When Susie tries to get Otto to see the “bright” side of the situation that she thinks is causing his bad mood, he’s usually not open to it and often blames himself for not “getting over it” faster.
When Otto tries to get Susie to talk about “it” when something’s bothering her, she usually doesn’t want to in that moment and pulls away because she feels pressured.
We’ve found that pushing through a bad mood like we’ve described doesn’t bring us closer together or lift the mood.
It pushes us apart.
We’ve realized that our “bad” moods are created by our thinking and when our thinking calms down about the situation, we can see something different.
We don’t have to fix the bad mood because we’ve seen a possibility of something else.
Now we realize that if you or your partner hold onto a bad mood over time, it can turn into depression which can certainly become a wedge in a relationship.
Even then, when your thinking calms down, your spirits can lift and your life and your relationships can get better.
In saying all of this, we are not saying to put up with abuse from someone who’s in a low mood.
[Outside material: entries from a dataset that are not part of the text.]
(** * Friends: onboarding, roster, album and media helpers

    A shallow embedding of the application code of the Friends mobile app
    (services/firebase.ts, services/cloudinary.ts, the onboarding screen,
    FriendsTab.tsx and AlbumTab.tsx) together with the properties its
    specification states about it.

    The hosted services (anonymous auth, document database, media CDN) are
    not part of the repository.  They appear here as an explicit world
    state plus a record of oracles that fix what each remote call answers;
    the application code is translated function by function on top. *)

From Stdlib Require Import ZArith NArith Ascii String List Lia DecimalString.
From Stdlib Require Import Sorting.Sorted Sorting.Permutation.
From stdpp Require Import base option list gmap.

Local Open Scope Z_scope.

(** ** JavaScript strings

    A JS string is a sequence of UTF-16 code units.  Template literals and
    [+] are list concatenation. *)

Module JS.

Definition jsstring : Type := list N.

(** Code units of an ASCII literal. *)
Definition lit (s : String.string) : jsstring :=
  List.map N_of_ascii (list_ascii_of_string s).

(** ToBoolean on a string: only the empty string is falsy. *)
Definition truthy (s : jsstring) : bool :=
  match s with
  | [] => false
  | _ :: _ => true
  end.
(** * QA rank checker (src/App.tsx): a shallow embedding and its properties

    The component [QAChecker] asks a search API, for each keyword of a list,
    for the top results and reports whether one of the configured Q&A sites
    is among them.  This file embeds the pure helpers ([hostnameOf],
    [includesAny]), the classification loop and the asynchronous handler
    [handleCheck] (as a function from the network's answers to the final
    state and the trace of what the handler did), and the CSV formatter of
    [exportToCSV].

    JavaScript strings are modelled by [string]; the code only compares,
    concatenates and tests prefixes and suffixes, which read the same on any
    alphabet of code units. *)

From Stdlib Require Import String Ascii List ZArith Lia Bool DecimalString Sorted.
Import ListNotations.

Local Open Scope string_scope.
Local Open Scope list_scope.

(** ** Exceptions

    Code inside [try { ... } catch (e) { ... e.message ... }] either
    produces a value or throws; the handler reads only the message of what
    was thrown. *)

Inductive exn (A : Type) : Type :=
| Ret (a : A)
| Throw (message : string).

Arguments Ret {A} a.
Arguments Throw {A} message.

Definition bind {A B : Type} (c : exn A) (k : A -> exn B) : exn B :=
  match c with
  | Ret a => k a
  | Throw m => Throw m
  end.

Notation "x <- c ;; k" := (bind c (fun x => k))
  (at level 61, c at next level, right associativity).

(** ** Values read from an error body

    [errorData] is the result of [response.json()], typed [any]: a JSON
    value.  [VUndefined] is what reading an absent property gives.  Numbers
    are the integers; the code only tests them for truthiness. *)

#[warnings="-register-all"]
Inductive value : Type :=
| VUndefined
| VNull
| VBool (b : bool)
| VNum (z : Z)
| VStr (s : string)
| VArr (elements : list value)
| VObj (props : list (string * value)).

Fixpoint lookup (name : string) (props : list (string * value)) : value :=
  match props with
  | [] => VUndefined
  | (k, v) :: rest => if String.eqb k name then v else lookup name rest
  end.

(** ** The platform

    What the browser supplies and the repository does not define. *)

Record Platform : Type := {
  (** [new URL(s).hostname]; [None] when the constructor throws. *)
  url_hostname : string -> option string;
  (** [encodeURIComponent(s)]; throws a URIError on a lone surrogate. *)
  encodeURIComponent : string -> exn string;
  (** Is this code unit white space or a line terminator ([trim])? *)
  isWhiteSpace : ascii -> bool;
  (** [String(v)] for a value that is not a string. *)
  ToString_other : value -> string;
  (** The message of the TypeError thrown by reading property [name] of
      [undefined] or [null]. *)
  cannot_read : value -> string -> string
}.

(** ** Types of the component *)

Record SerpItem : Type := {
  link : string;
  title : string;
  snippet : string
}.

(** [status: "loading" | "ok" | "ng" | "error"] *)
Inductive Status : Type := StLoading | StOk | StNg | StError.

Record Result : Type := {
  keyword : string;
  status : Status;
  rank : option nat;
  domain : option string;
  serp : option (list SerpItem);
  error : option string
}.

Definition Status_eqb (a b : Status) : bool :=
  match a, b with
  | StLoading, StLoading | StOk, StOk | StNg, StNg | StError, StError => true
  | _, _ => false
  end.

(** The body of a successful answer, [data], typed [any], as lines 114-118
    read it:
    - [Body items]: a JSON value other than null whose [items] is absent or
      falsy ([None]) or is an array of items;
    - [BodyNullItem before]: a value whose [items] is an array that holds
      [null] after the items [before]; reading [.link] of that element
      throws a TypeError, and what follows it is never read;
    - [NullBody]: the JSON value null, of which reading [.items] throws a
      TypeError. *)
Inductive SearchData : Type :=
| Body (items : option (list SerpItem))
| BodyNullItem (before : list SerpItem)
| NullBody.

(** A settled response.  [response.ok] tells the two constructors apart;
    each carries what [response.json()] gives on the branch that reads it
    (for [Failure], also [response.status]). *)
Inductive Response : Type :=
| Success (data : exn SearchData)
| Failure (http_status : Z) (errorData : exn value).

(** The network: the outcome of the [fetch] issued for the keyword at
    position [n] of the list, with the URL requested.  A rejected promise
    is [Throw]. *)
Definition Network : Type := nat -> string -> exn Response.

(** What the handler does, in program order. *)
Inductive Event : Type :=
| EvAlert (message : string)
| EvSetIsLoading (b : bool)
| EvSetResults (rs : list Result)
| EvFetch (n : nat) (url : string).
(** One step of the jump: bit [b] of [JUMP[i]] accumulates the state, then the
    generator advances. *)
Definition kr_jump_step (jump : Z) (acc : outcome (krng_t * krng_t)) (b : nat)
    : outcome (krng_t * krng_t) :=
  match acc with
  | Done (s, r) =>
      let s := if Z.testbit jump (Z.of_nat b)
               then Krng (Z.lxor (ks0 s) (ks0 r)) (Z.lxor (ks1 s) (ks1 r)) else s in
      match kr_rand_r r with
      | Done (_, r) => Done (s, r)
      | _ => Died
      end
  | o => o
  end.

Definition kr_jump_r : M krng_t unit := λ r,
  let run acc jump := foldl (kr_jump_step jump) acc (seq 0 64) in
  match foldl run (Done (Krng 0 0, r)) [0xbeac0467eba5facb; 0xd86b048b86aa9922] with
  | Done (s, _) => Done (tt, s)
  | _ => Died
  end.

Definition kr_srand_r (seed : Z) : krng_t :=
  let s0 := kr_splitmix64 seed in Krng s0 (kr_splitmix64 s0).

(** [w_init_rand]: the seed is the hash of the bytes of the current timeval. *)
Definition w_init_rand (now : bytes) : M krng_t unit := put (kr_srand_r (Fnv.fnv1a_64 now)).

Definition w_rand64 : M krng_t Z := kr_rand_r.
Definition w_rand32 : M krng_t Z := r ← kr_rand_r; mret (u32 r).

(** The unbounded [for (;;)] loops run with fuel. *)
Fixpoint reroll (draw : M krng_t Z) (fuel : nat) (min : Z) : M krng_t Z :=
  match fuel with
  | O => no_fuel
  | S fuel => r ← draw; if min <=? r then mret r else reroll draw fuel min
  end.

Definition uniform_min (max upper_bound : Z) : Z := (max - upper_bound) mod upper_bound.

Definition w_rand_uniform64 (fuel : nat) (upper_bound : Z) : M krng_t Z :=
  if upper_bound <? 2 then mret 0
  else r ← reroll w_rand64 fuel (uniform_min UINT64_MAX upper_bound);
       mret (r mod upper_bound).

Definition w_rand_uniform32 (fuel : nat) (upper_bound : Z) : M krng_t Z :=
  if upper_bound <? 2 then mret 0
  else r ← reroll w_rand32 fuel (uniform_min UINT32_MAX upper_bound);
       mret (r mod upper_bound).

(** A random local port, in network byte order. *)
Definition pick_local_port (fuel : nat) : M krng_t Z :=
  r ← w_rand_uniform32 fuel (UINT16_MAX - 1024); mret (bswap16 (1024 + u16 r)).

(** The transition of xoroshiro128+, which [w_rand64] is documented to
    implement: the second word is the rotation of the updated [s1]. *)
Definition xoroshiro128p_next (r : krng_t) : krng_t :=
  let s0 := ks0 r in
  let s1 := Z.lxor (ks1 r) s0 in
  Krng (Z.lxor (Z.lxor (Z.lor (shl64 s0 55) (Z.shiftr s0 9)) s1) (shl64 s1 14))
       (Z.lor (shl64 s1 36) (Z.shiftr s1 28)).

(** * Theorems *)

Definition krng_wf (r : krng_t) : Prop := is_u64 (ks0 r) ∧ is_u64 (ks1 r).
Definition krng_nonzero (r : krng_t) : Prop := r ≠ Krng 0 0.
Definition next_state (r : krng_t) : krng_t :=
  match kr_rand_r r with Done (_, r) => r | _ => r end.

(** ** Bits of 64-bit words *)

Lemma u64_testbit x i : 0 <= i → Z.testbit (u64 x) i = (i <? 64) && Z.testbit x i.
Proof.
  intros. change (u64 x) with (x mod 2 ^ 64). rewrite Z.testbit_mod_pow2 by lia. done.
Qed.

Lemma u64_high_bits x i : is_u64 x → 64 <= i → Z.testbit x i = false.
Proof.
  intros Hx Hi. rewrite <- (u64_id x Hx), u64_testbit by lia.
  by destruct (Z.ltb_spec i 64); [lia|].
Qed.

Lemma u64_bits_eq x y :
  is_u64 x → is_u64 y → (∀ i, 0 <= i < 64 → Z.testbit x i = Z.testbit y i) → x = y.
Proof.
  intros Hx Hy H. apply Z.bits_inj'. intros i Hi.
  destruct (decide (i < 64)); [apply H; lia|]. by rewrite !u64_high_bits by (done || lia).
Qed.

Lemma shl64_testbit x n i :
  0 <= n → 0 <= i < 64 → Z.testbit (shl64 x n) i = (n <=? i) && Z.testbit x (i - n).
Proof.
  intros Hn Hi. unfold shl64. rewrite u64_testbit by lia.
  destruct (Z.ltb_spec i 64); [|lia]. simpl. destruct (Z.leb_spec n i).
  - by rewrite Z.shiftl_spec by lia.
  - by rewrite Z.shiftl_spec_low by lia.
Qed.

Lemma bits_is_u64 z : (∀ i, 64 <= i → Z.testbit z i = false) → is_u64 z.
Proof.
  intros H. replace z with (u64 z); [apply u64_range|].
  apply Z.bits_inj'. intros i Hi. rewrite u64_testbit by done.
  destruct (Z.ltb_spec i 64); [done|]. by rewrite H.
Qed.

Lemma lor_u64 x y : is_u64 x → is_u64 y → is_u64 (Z.lor x y).
Proof. intros. apply bits_is_u64. intros. by rewrite Z.lor_spec, !u64_high_bits. Qed.
Lemma lxor_u64 x y : is_u64 x → is_u64 y → is_u64 (Z.lxor x y).
Proof. intros. apply bits_is_u64. intros. by rewrite Z.lxor_spec, !u64_high_bits. Qed.
Lemma shiftr_u64 x n : 0 <= n → is_u64 x → is_u64 (Z.shiftr x n).
Proof.
  intros. apply bits_is_u64. intros. rewrite Z.shiftr_spec by lia.
  apply u64_high_bits; [done|lia].
Qed.
Lemma shl64_u64 x n : is_u64 (shl64 x n).
Proof. apply u64_range. Qed.

#[export] Hint Resolve lor_u64 lxor_u64 shiftr_u64 shl64_u64 : wc.

(** A left rotation by [n] is injective: every bit of the argument appears in it. *)
Lemma rotl_inj n x y :
  0 < n < 64 → is_u64 x → is_u64 y →
  Z.lor (shl64 x n) (Z.shiftr x (64 - n)) = Z.lor (shl64 y n) (Z.shiftr y (64 - n)) → x = y.
Proof.
  intros Hn Hx Hy H. apply u64_bits_eq; [done..|]. intros i Hi.
  assert (Hbit : ∀ z, is_u64 z → Z.testbit z i =
    Z.testbit (Z.lor (shl64 z n) (Z.shiftr z (64 - n))) ((i + n) mod 64)).
  { intros z Hz. rewrite Z.lor_spec, shl64_testbit, Z.shiftr_spec by zdm.
    destruct (decide (i + n < 64)).
    - rewrite Z.mod_small by lia. rewrite (u64_high_bits z (i + n + _)) by (done || lia).
      rewrite orb_false_r, (proj2 (Z.leb_le _ _)) by lia. simpl. f_equal. lia.
    - replace ((i + n) mod 64) with (i + n - 64) by zdm.
      rewrite (proj2 (Z.leb_gt _ _)) by lia. simpl. f_equal. lia. }
  by rewrite (Hbit x), (Hbit y), H.
Qed.

(** [t ^ (t << n)] determines [t], lowest bits first. *)
Lemma xorshl_inj n x y :
  0 < n → is_u64 x → is_u64 y →
  Z.lxor x (shl64 x n) = Z.lxor y (shl64 y n) → x = y.
Proof.
  intros Hn Hx Hy H. apply u64_bits_eq; [done..|]. intros i [Hi0 Hi].
  revert i Hi0 Hi. apply (Z_lt_induction (λ i, i < 64 → Z.testbit x i = Z.testbit y i)).
  intros i IH Hi. destruct (decide (0 <= i)); [|by rewrite !Z.testbit_neg_r by lia].
  apply (f_equal (λ z, Z.testbit z i)) in H.
  rewrite !Z.lxor_spec, !shl64_testbit in H by lia.
  destruct (Z.leb_spec n i); simpl in H; [|by rewrite !xorb_false_r in H].
  rewrite (IH (i - n)) in H by lia.
  by destruct (Z.testbit x i), (Z.testbit y i), (Z.testbit y (i - n)).
Qed.

Lemma kr_rand_r_done r :
  kr_rand_r r = Done (u64 (ks0 r + ks1 r), next_state r).
Proof. done. Qed.

Lemma next_state_wf r : krng_wf r → krng_wf (next_state r).
Proof. intros [??]. split; simpl; auto 10 with wc lia. Qed.

(** The state transition is injective. *)
Lemma next_state_inj r r' :
  krng_wf r → krng_wf r' → next_state r = next_state r' → r = r'.
Proof.
  destruct r as [a b], r' as [a' b']. intros [Ha Hb] [Ha' Hb'] H.
  unfold next_state, kr_rand_r in H. simpl in *. injection H as H0 H1.
  apply (rotl_inj 36) in H1; [|lia|done..]. subst a'. f_equal.
  rewrite !(Z.lxor_assoc (Z.lor _ _)) in H0. apply lxor_inj_r in H0.
  apply xorshl_inj in H0; [|lia|auto with wc..].
  rewrite !(Z.lxor_comm _ a) in H0. by apply lxor_inj_r in H0.
Qed.

Lemma kr_splitmix64_u64 x : is_u64 (kr_splitmix64 x).
Proof. unfold kr_splitmix64. auto 10 with wc lia. Qed.

(** Seeding with any value gives a state that is not all zero, and no number of
    draws ever reaches the all-zero state, from which the generator would return
    only zeros. *)
Theorem krng_never_zero (seed : Z) (n : nat) :
  is_u64 seed →
  krng_wf (Nat.iter n next_state (kr_srand_r seed)) ∧
  krng_nonzero (Nat.iter n next_state (kr_srand_r seed)).
Proof.
  intros Hs. induction n as [|n [IHw IHn]]; simpl.
  - split; [split; apply kr_splitmix64_u64|]. intros H. unfold kr_srand_r in H.
    injection H as H0 H1. rewrite H0 in H1. by vm_compute in H1.
  - split; [by apply next_state_wf|]. intros H. apply IHn.
    apply next_state_inj; [done|split; unfold_u; simpl; lia|]. by rewrite H.
Qed.
(** Symbolic execution: unfold the primitives and resolve the lookups. *)
Ltac q_unfold := unfold exec_op, sq_concat, sq_swap, sq_empty, sq_insert_head, sq_insert_tail, sq_insert_after,
  sq_remove_head, sq_remove_after, sq_init, sq_first, sq_len, set_first,
  set_last, add_len, wr_loc, deref, when, fault, rd_head, wr_head, rd_next, wr_next,
  mret, M_ret, mbind, M_bind.
Ltac q_step := first
  [ progress cbn [heads nexts stqh_first stqh_last stqh_len hd_or last_loc last]
  | rewrite lookup_insert_eq
  | rewrite lookup_insert_ne by done
  | match goal with H : ?m !! ?k = Some _ |- context [?m !! ?k] => rewrite H end
  | rewrite bool_decide_true by done
  | rewrite bool_decide_false by done ].
Ltac q_run := q_unfold; repeat q_step.

Ltac solve_frame :=
  split; simpl;
  [ repeat rewrite dom_insert_same by (rewrite ?lookup_insert_is_Some'; eauto); done
  | intros ? ?; repeat rewrite lookup_insert_ne by set_solver; done
  | intros ? ?; repeat rewrite lookup_insert_ne by set_solver; done ].
(** The head after an operation: nested updates collapse, the counter wraps once. *)
Lemma head_eq f f' l l' n n' :
  f = f' → l = l' → n = n' → Some (SqHead f l (u64 n)) = Some (SqHead f' l' (u64 n')).
Proof. by intros -> -> ->. Qed.
Ltac solve_head :=
  cbn [heads stqh_first stqh_last stqh_len];
  repeat first [ rewrite insert_insert_eq | rewrite lookup_insert_eq
               | rewrite lookup_insert_ne by done | rewrite u64_add_l | rewrite u64_add_r ];
  rewrite ?last_loc_snoc;
  try apply head_eq; rewrite ?length_app; cbn [length hd_or app]; try lia;
  try done; try (match goal with |- context [hd_or _ (?l ++ _)] => by destruct l end).

Lemma sq_init_spec st h xs :
  sq_repr st h xs →
  ∃ st', sq_init h st = Done (tt, st') ∧ sq_repr st' h [] ∧ frame st st' [h] [].
Proof.
  intros [Hh _ _]. eexists. split; [q_run; reflexivity|]. split; [|solve_frame].
  split; [solve_head|done|constructor].
Qed.

Lemma sq_insert_head_spec st h e xs :
  sq_repr st h xs → is_Some (nexts st !! e) → e ∉ xs →
  ∃ st', sq_insert_head h e st = Done (tt, st') ∧ sq_repr st' h (e :: xs) ∧
    frame st st' [h] [e].
Proof.
  intros [Hh Hlinks Hnd] [n He] Hex.
  destruct xs as [|x xs]; (eexists; split; [q_run; reflexivity|]);
    (split; [|solve_frame]); split; [solve_head| | |solve_head| |].
  - cbn [chain nexts]. by rewrite lookup_insert_eq.
  - by constructor.
  - cbn [chain nexts hd_or]. rewrite lookup_insert_eq. split; [done|].
    by apply (chain_insert _ (x :: xs)).
  - by constructor.
Qed.
(* ===== verification/SList.v ===== *)
(** Intrusive singly-linked lists (lib/include/warpcore/queue.h): the [sl_*] macros,
    with which the library keeps its engines and returns readable sockets, on a heap
    of heads and [next] fields, and their refinement to lists. *)

From S2P Require Import Prelude Queue.

(** ** The heap *)

Record slheap := SlHeap {
  slh_first : gmap nat (option nat);
  sle_next : gmap nat (option nat)
}.

Definition sl_first (h : nat) : M slheap (option nat) := λ st,
  match slh_first st !! h with Some f => Done (f, st) | None => Fault end.
Definition set_sl_first (h : nat) (f : option nat) : M slheap unit := λ st,
  match slh_first st !! h with
  | Some _ => Done (tt, SlHeap (<[h := f]> (slh_first st)) (sle_next st))
  | None => Fault
  end.
Definition sl_next (e : nat) : M slheap (option nat) := λ st,
  match sle_next st !! e with Some n => Done (n, st) | None => Fault end.
Definition set_sl_next (e : nat) (n : option nat) : M slheap unit := λ st,
  match sle_next st !! e with
  | Some _ => Done (tt, SlHeap (slh_first st) (<[e := n]> (sle_next st)))
  | None => Fault
  end.
(** Following a null pointer is a [Fault]. *)
Definition sl_deref (p : option nat) : M slheap nat :=
  match p with Some e => mret e | None => fault end.

(** ** The macros *)

Definition sl_init (h : nat) : M slheap unit := set_sl_first h None.
Definition sl_empty (h : nat) : M slheap bool := f ← sl_first h; mret (bool_decide (f = None)).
Do what you need to do to take care of yourself.
But here’s what we know…
- Knowing that our true state of being is love somehow helps when our low moods or those of our partner get us down.
- Knowing that we or our partner can always have some different thinking about a situation helps.
- Knowing that our partner has wisdom inside and we don’t need to “fix” anything takes a load off our shoulders.
- Knowing that a loving invitation and then respecting if the person isn’t ready to talk about it is the most supportive thing you can do.
- Knowing that sometimes just a kind, listening ear is what’s needed or honoring the space for the other person to find some quiet inside is what’s called for.
- Knowing that acknowledging and expressing how you feel can be healthy.
- Knowing that love is all there is and ever will be helps as well.